- Theatrical release poster
- Directed by: Abin Hariharan
- Written by: Abin Hariharan
- Produced by: Murali
- Starring: Aditya Madhavan; Gouri G. Kishan; Anju Kurian;
- Cinematography: Aravinnd Singh
- Edited by: R. Ramar
- Music by: Ghibran Vaibodha
- Production company: Grand Pictures
- Release date: 7 November 2025;
- Running time: 130 minutes
- Country: India
- Language: Tamil

= Others (film) =

Indian Tamil-language action thriller film

Others is a 2025 Indian Tamil-language action thriller film written and directed by Abin Hariharan. Produced by Grand Pictures, the film features debutant Aditya Madhavan, Gouri G. Kishan and Anju Kurian in the lead roles alongside Munishkanth, Hareesh Peradi, R. Sundarrajan, Nandu Jagan, Maala Parvathi, and Vinod Sagar in supporting roles.

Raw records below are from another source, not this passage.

(* ===== verification/TableEntry.v ===== *)
(** * A cell of the large table

    [LargeTableEntryState] and [LargeTableEntry] of
    [src/tidehunter/src/large_table.rs]: the state of a cell, clearing it, and
    [apply_replay_buffer], which turns the writes accumulated during WAL replay
    into the cell's index table.

    The bloom filter is the list of the keys added to it.  [unload_jitter], the
    metrics and the value cache are left out.  [sort_unstable_by] is an insertion
    sort: on entries with distinct (key, offset) pairs every sort gives the same
    list. *)

From Stdlib Require Import ZArith Lia List Sorting.Sorted.
From stdpp Require Import base tactics list gmap strings.
From S2P Require Import Prelude BTree Bytes Position Flat FlatFacts IndexTable IndexOps IndexTableFacts.
From S2P Require Import IndexWalk IndexPromote Levels.

Local Open Scope Z_scope.

(** ** State *)

Inductive LargeTableEntryState := Empty | Unloaded | Loaded | DirtyUnloaded | DirtyLoaded.

#[export] Instance LargeTableEntryState_eq_dec : EqDecision LargeTableEntryState.
Proof. solve_decision. Defined.

Definition state_mark_dirty (s : LargeTableEntryState) : LargeTableEntryState :=
  match s with
  | Empty | Loaded | DirtyLoaded => DirtyLoaded
  | Unloaded | DirtyUnloaded => DirtyUnloaded
  end.

Definition state_is_empty (s : LargeTableEntryState) : bool := match s with Empty => true | _ => false end.

Record LargeTableEntry := mkEntry {
  le_state : LargeTableEntryState;
  le_levels : IndexLevels;
  le_last_processed : LastProcessed;
  le_pending_last_processed : option LastProcessed;
  le_bloom : option (list (list Z));
  le_data : IndexTable;
}.

Definition new_with_state (state : LargeTableEntryState) (levels : IndexLevels) (bloom_filter : option (list (list Z))) :
    LargeTableEntry :=
  mkEntry state levels last_processed_none None bloom_filter it_default.

Definition new_unloaded (levels : IndexLevels) (bloom_filter : option (list (list Z))) : LargeTableEntry :=
  new_with_state Unloaded levels bloom_filter.

(** [bloom]: the key space has bloom filter parameters. *)
Definition new_empty (bloom : bool) : LargeTableEntry :=
  new_with_state Empty levels_new (if bloom then Some [] else None).

(** [from_snapshot_data]: the levels and position the control region holds. *)
Definition from_snapshot_data (bloom : bool) (levels : IndexLevels) (last_processed : LastProcessed)
    (bloom_filter : option (list (list Z))) : LargeTableEntry :=
  let e := if levels_is_empty levels then new_empty bloom else new_unloaded levels bloom_filter in
  mkEntry (le_state e) (le_levels e) last_processed (le_pending_last_processed e) (le_bloom e) (le_data e).

Definition entry_clear (e : LargeTableEntry) : LargeTableEntry :=
  mkEntry Empty levels_new last_processed_none (le_pending_last_processed e) (option_map (fun _ => []) (le_bloom e)) it_default.

(** ** Applying replayed writes *)

(** Key ascending, then offset descending. *)
Definition replay_cmp (a b : entry) : comparison :=
  match bytes_cmp a.1 b.1 with Eq => (iwp_offset b.2 ?= iwp_offset a.2) | c => c end.

Fixpoint sort_insert (x : entry) (l : list entry) : list entry :=
  match l with
  | [] => [x]
  | y :: l' => match replay_cmp x y with Gt => y :: sort_insert x l' | _ => x :: l end
  end.

Definition sort_entries (l : list entry) : list entry := fold_right sort_insert [] l.

(** [dedup_by] on keys: an entry with the key of the one kept before it goes. *)
Fixpoint dedup_after (prev : list Z) (l : list entry) : list entry :=
  match l with
  | [] => []
  | x :: l' => if keqb x.1 prev then dedup_after prev l' else x :: dedup_after x.1 l'
  end.

Definition dedup_entries (l : list entry) : list entry :=
  match l with [] => [] | x :: l' => x :: dedup_after x.1 l' end.

(** The rest of [LargeTableEntry::apply_replay_buffer], once the cutoff was
    applied and entries are left. *)
Definition entry_replace_data (e : LargeTableEntry) (first : entry) (entries : list entry) : outcome LargeTableEntry :=
  let last_processed := if state_is_empty (le_state e) then iwp_offset first.2 else le_last_processed e in
  let sorted := dedup_entries (sort_entries entries) in
  let bloom := option_map (fun ks =>
                 ks ++ List.map fst (List.filter (fun kv => negb (is_removed kv.2)) sorted)) (le_bloom e) in
  data ← from_sorted_entries sorted;
  Ok (mkEntry (state_mark_dirty (le_state e)) (le_levels e) last_processed (le_pending_last_processed e) bloom data).

Definition entry_apply_replay (e : LargeTableEntry) (entries : list entry) (cutoff : Z) : outcome LargeTableEntry :=
  let entries :=
    if cutoff =? u64_max then entries
    else take (partition_point (fun kv => iwp_offset kv.2 <? cutoff) entries) entries in
  match entries with
  | [] => Ok e
  | first :: _ => entry_replace_data e first entries
  end.

(** ** Sorting and de-duplicating a cell's writes *)

Definition replay_le (a b : entry) : Prop := replay_cmp a b <> Gt.

Lemma replay_le_spec a b :
  replay_le a b <-> klt a.1 b.1 \/ (a.1 = b.1 /\ iwp_offset b.2 <= iwp_offset a.2).
Proof.
  unfold replay_le, replay_cmp, klt, kcmp, bytes_ord. destruct (bytes_cmp a.1 b.1) eqn:E.
  - apply bytes_cmp_eq in E. rewrite Z.compare_le_iff. naive_solver.
  - naive_solver.
  - split; [done|]. intros [?|[Heq _]]; [done|]. apply bytes_cmp_eq in Heq. congruence.
Qed.

Lemma replay_le_trans a b c : replay_le a b -> replay_le b c -> replay_le a c.
Proof.
  rewrite !replay_le_spec. intros [H1|[E1 H1]] [H2|[E2 H2]].
  - left. by eapply klt_trans.
  - left. by rewrite <- E2.
  - left. by rewrite E1.
  - right. split; [congruence|lia].
Qed.

Lemma replay_le_total a b : replay_cmp a b = Gt -> replay_le b a.
Proof.
  unfold replay_le, replay_cmp. rewrite (bytes_cmp_antisym a.1 b.1).
  destruct (bytes_cmp a.1 b.1); cbn; try done. intros H%Z.compare_gt_iff. apply Z.compare_le_iff. lia.
Qed.

Lemma sort_insert_perm x l : sort_insert x l ≡ₚ x :: l.
Proof.
  induction l as [|y l IH]; cbn; [done|]. destruct (replay_cmp x y); [done|done|].
  rewrite IH. apply perm_swap.
Qed.

Lemma sort_entries_perm l : sort_entries l ≡ₚ l.
Proof. induction l as [|x l IH]; cbn; [done|]. rewrite sort_insert_perm. by constructor. Qed.

Lemma sort_insert_sorted x l : StronglySorted replay_le l -> StronglySorted replay_le (sort_insert x l).
Proof.
  induction 1 as [|y l Hs IH Hf]; cbn; [repeat constructor|].
  destruct (replay_cmp x y) eqn:E.
  1,2: assert (replay_le x y) as Hxy by (unfold replay_le; congruence);
    constructor; [by constructor|]; constructor; [done|];
    eapply Forall_impl; [exact Hf|]; intros z Hz; by eapply replay_le_trans.
  apply replay_le_total in E. constructor; [done|]. rewrite sort_insert_perm. by constructor.
Qed.

Lemma sort_entries_sorted l : StronglySorted replay_le (sort_entries l).
Proof. induction l as [|x l IH]; cbn; [constructor|]. by apply sort_insert_sorted. Qed.

(** The first entry of a key. *)
Definition first_of (k : list Z) (l : list entry) : option entry := List.find (fun e => keqb e.1 k) l.

Lemma replay_le_keys x l :
  Forall (replay_le x) l -> Forall (fun e => kle x.1 e.1) l.
Proof.
  intros Hf. eapply Forall_impl; [exact Hf|]. intros e [He|[He _]]%replay_le_spec; apply kle_iff; auto.
Qed.

Lemma dedup_cons (x : entry) l d :
  Forall (fun e => kle x.1 e.1) l -> Forall (fun e => klt x.1 e.1) d -> bt_sorted d ->
  (forall k, klt x.1 k -> bt_get k d = option_map snd (first_of k l)) ->
  bt_sorted (x :: d) /\ forall k, bt_get k (x :: d) = option_map snd (first_of k (x :: l)).
Proof.
  destruct x as [kx vx]. cbn [fst]. intros Hxl Hd Hs H. assert (bt_sorted ((kx, vx) :: d)) as Hsx by (by apply bt_sorted_cons).
  split; [done|]. intros k. rewrite bt_get_cons by done. unfold first_of. cbn.
  destruct (keqb_spec k kx) as [->|Hn]; [by rewrite keqb_refl|].
  destruct (keqb_spec kx k) as [->|_]; [done|].
  destruct (k_total k kx) as [Hlt'|[->|Hgt]]; [|done|by apply H].
  rewrite bt_get_above by (by eapply Forall_klt_trans).
  destruct (List.find _ l) as [e|] eqn:Ef; [|done]. apply find_some in Ef as [Hin Hk'].
  destruct (keqb_spec e.1 k) as [<-|]; [|done]. rewrite List.Forall_forall in Hxl.
  specialize (Hxl e Hin). by apply kle_not_lt in Hxl.
Qed.

Lemma dedup_after_spec prev l :
  StronglySorted replay_le l -> Forall (fun e => kle prev e.1) l ->
  Forall (fun e => klt prev e.1) (dedup_after prev l) /\ bt_sorted (dedup_after prev l) /\
  (forall e, In e (dedup_after prev l) -> In e l) /\
  forall k, klt prev k -> bt_get k (dedup_after prev l) = option_map snd (first_of k l).
Proof.
  intros Hs. revert prev. induction Hs as [|x l Hs IH Hf]; intros prev Hp; cbn [dedup_after].
  { split_and!; [constructor|constructor|done|done]. }
  inversion_clear Hp as [|?? Hx Hp']. destruct (keqb_spec x.1 prev) as [E|Hne].
  - destruct (IH prev Hp') as (H1 & H2 & H3 & H4). split_and!; [done|done|cbn; naive_solver|]. intros k Hk.
    rewrite H4 by done. unfold first_of. cbn. destruct (keqb_spec x.1 k) as [Ek|]; [|done].
    rewrite <- Ek, E in Hk. by apply klt_irrefl in Hk.
  - assert (klt prev x.1) as Hlt by (apply kle_iff in Hx as [?|?]; [done|congruence]).
    pose proof (replay_le_keys x l Hf) as Hxl. destruct (IH x.1 Hxl) as (H1 & H2 & H3 & H4).
    destruct (dedup_cons x l _ Hxl H1 H2 H4) as [Hso Hg]. split_and!; [|done|cbn; naive_solver|auto].
    constructor; [done|]. by eapply Forall_klt_trans.
Qed.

The film was released in theatres on 7 November 2025.

== Premise ==

Others begins with a series of tragic and mysterious incidents involving IVF-born infants afflicted with severe, unexplained conditions. What seems like isolated medical mishaps soon unravels into a sinister conspiracy.

== Production ==
The film is written and directed by Abin Hariharan and produced by Grand Pictures, starring debutant and Gouri G. Kishan, who was last seen in Sahasam (2025) in the lead roles, alongside Anju Kurian in an important role. The technical team consists of Aravinnd Singh as the cinematographer, R. Ramar as the editor, and music composed by Ghibran Vaibodha.

== Music ==

The first video single titled "Oru Paarvai Paarthavanae" was released on 24 October 2025.

Track listing
| No. | Title | Lyrics | Singer(s) | Length |
|---|---|---|---|---|
| 1. | "Oru Paarvai Paarthavanae" | Mohan Rajan | Ghibran Vaibodha, Shakthisree Gopalan, Namitha Babu |  |

== Release ==
Others released in theatres on 7 November 2025.

== Reception ==
Abhinav Subramanian of The Times of India gave 3/5 stars and wrote "Where Others loses steam is in its inability to generate real grip despite having the pieces in place. The investigation unfolds in a straight line, revealing clues at regular intervals, but it never builds the kind of mounting dread that makes thrillers compulsive. [...] The film works best when you focus on where it's going rather than how it gets there."

Avinash Ramachandran of Cinema Express gave 1.5/5 stars and wrote "Apart from focus and finesse, Others also needed a fair share of restraint because it is so all over the place that it takes away even the slightest of goodwill the film generated till the final act." Maalai Malar gave 3/5 stars and Dinamalar gave 2.75/5 stars. The film was also reviewed by Vikatan and Hindu Tamil Thisai.